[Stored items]
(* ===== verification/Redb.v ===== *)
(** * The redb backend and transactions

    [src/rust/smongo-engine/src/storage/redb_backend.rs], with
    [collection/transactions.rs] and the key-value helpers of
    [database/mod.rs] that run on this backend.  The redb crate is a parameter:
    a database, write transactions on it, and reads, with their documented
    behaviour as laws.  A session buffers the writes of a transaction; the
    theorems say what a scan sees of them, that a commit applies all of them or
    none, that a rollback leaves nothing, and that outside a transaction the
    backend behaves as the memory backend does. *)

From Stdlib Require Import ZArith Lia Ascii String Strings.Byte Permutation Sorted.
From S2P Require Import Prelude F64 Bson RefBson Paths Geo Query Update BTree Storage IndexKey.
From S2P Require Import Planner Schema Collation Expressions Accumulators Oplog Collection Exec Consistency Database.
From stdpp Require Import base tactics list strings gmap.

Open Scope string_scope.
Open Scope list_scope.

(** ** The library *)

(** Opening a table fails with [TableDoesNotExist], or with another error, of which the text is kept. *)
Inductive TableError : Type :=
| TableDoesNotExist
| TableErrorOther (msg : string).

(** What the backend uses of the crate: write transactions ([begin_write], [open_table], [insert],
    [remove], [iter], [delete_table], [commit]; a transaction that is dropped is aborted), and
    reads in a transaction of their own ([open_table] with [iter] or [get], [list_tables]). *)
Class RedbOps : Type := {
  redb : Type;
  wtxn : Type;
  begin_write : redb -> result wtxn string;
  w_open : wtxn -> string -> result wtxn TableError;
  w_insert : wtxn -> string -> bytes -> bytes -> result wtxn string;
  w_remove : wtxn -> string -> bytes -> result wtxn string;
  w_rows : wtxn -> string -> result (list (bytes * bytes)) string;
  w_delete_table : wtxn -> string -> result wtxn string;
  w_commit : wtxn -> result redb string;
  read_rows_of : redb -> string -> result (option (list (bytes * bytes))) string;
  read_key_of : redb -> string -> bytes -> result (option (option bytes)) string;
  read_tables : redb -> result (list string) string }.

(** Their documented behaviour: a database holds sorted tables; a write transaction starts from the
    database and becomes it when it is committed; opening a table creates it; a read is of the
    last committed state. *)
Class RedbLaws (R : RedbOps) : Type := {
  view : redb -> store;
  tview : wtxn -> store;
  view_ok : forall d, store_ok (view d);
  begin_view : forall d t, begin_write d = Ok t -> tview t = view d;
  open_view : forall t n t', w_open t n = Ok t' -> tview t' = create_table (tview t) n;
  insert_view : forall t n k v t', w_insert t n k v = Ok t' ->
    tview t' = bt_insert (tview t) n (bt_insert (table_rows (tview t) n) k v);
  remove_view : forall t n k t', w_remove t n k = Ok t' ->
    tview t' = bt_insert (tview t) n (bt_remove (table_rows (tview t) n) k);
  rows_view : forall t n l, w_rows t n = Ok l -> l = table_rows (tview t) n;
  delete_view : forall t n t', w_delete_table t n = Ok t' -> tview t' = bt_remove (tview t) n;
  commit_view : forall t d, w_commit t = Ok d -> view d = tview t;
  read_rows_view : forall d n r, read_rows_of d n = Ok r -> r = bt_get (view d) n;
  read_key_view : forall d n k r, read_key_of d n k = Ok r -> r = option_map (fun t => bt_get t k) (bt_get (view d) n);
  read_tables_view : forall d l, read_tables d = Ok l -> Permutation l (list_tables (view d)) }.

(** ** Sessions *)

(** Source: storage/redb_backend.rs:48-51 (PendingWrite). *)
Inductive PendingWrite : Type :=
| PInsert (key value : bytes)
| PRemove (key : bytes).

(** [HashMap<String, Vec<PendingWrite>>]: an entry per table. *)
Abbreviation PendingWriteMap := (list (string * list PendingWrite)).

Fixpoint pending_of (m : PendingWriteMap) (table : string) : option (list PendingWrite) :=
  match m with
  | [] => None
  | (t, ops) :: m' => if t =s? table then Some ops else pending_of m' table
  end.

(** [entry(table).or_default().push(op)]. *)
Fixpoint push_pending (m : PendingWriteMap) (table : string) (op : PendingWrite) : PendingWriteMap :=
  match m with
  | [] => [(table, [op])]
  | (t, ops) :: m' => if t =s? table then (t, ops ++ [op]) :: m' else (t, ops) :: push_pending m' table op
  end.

**What you are asked to do**
From the entries above, write out only the lines starting at the line that holds "[collection/transactions.rs] and the" and ending at the line that holds "wtxn : Type;", keeping both and matching them exactly.

**Exercise result**
    [collection/transactions.rs] and the key-value helpers of
    [database/mod.rs] that run on this backend.  The redb crate is a parameter:
    a database, write transactions on it, and reads, with their documented
    behaviour as laws.  A session buffers the writes of a transaction; the
    theorems say what a scan sees of them, that a commit applies all of them or
    none, that a rollback leaves nothing, and that outside a transaction the
    backend behaves as the memory backend does. *)

From Stdlib Require Import ZArith Lia Ascii String Strings.Byte Permutation Sorted.
From S2P Require Import Prelude F64 Bson RefBson Paths Geo Query Update BTree Storage IndexKey.
From S2P Require Import Planner Schema Collation Expressions Accumulators Oplog Collection Exec Consistency Database.
From stdpp Require Import base tactics list strings gmap.

Open Scope string_scope.
Open Scope list_scope.

(** ** The library *)

(** Opening a table fails with [TableDoesNotExist], or with another error, of which the text is kept. *)
Inductive TableError : Type :=
| TableDoesNotExist
| TableErrorOther (msg : string).

(** What the backend uses of the crate: write transactions ([begin_write], [open_table], [insert],
    [remove], [iter], [delete_table], [commit]; a transaction that is dropped is aborted), and
    reads in a transaction of their own ([open_table] with [iter] or [get], [list_tables]). *)
Class RedbOps : Type := {
  redb : Type;
  wtxn : Type;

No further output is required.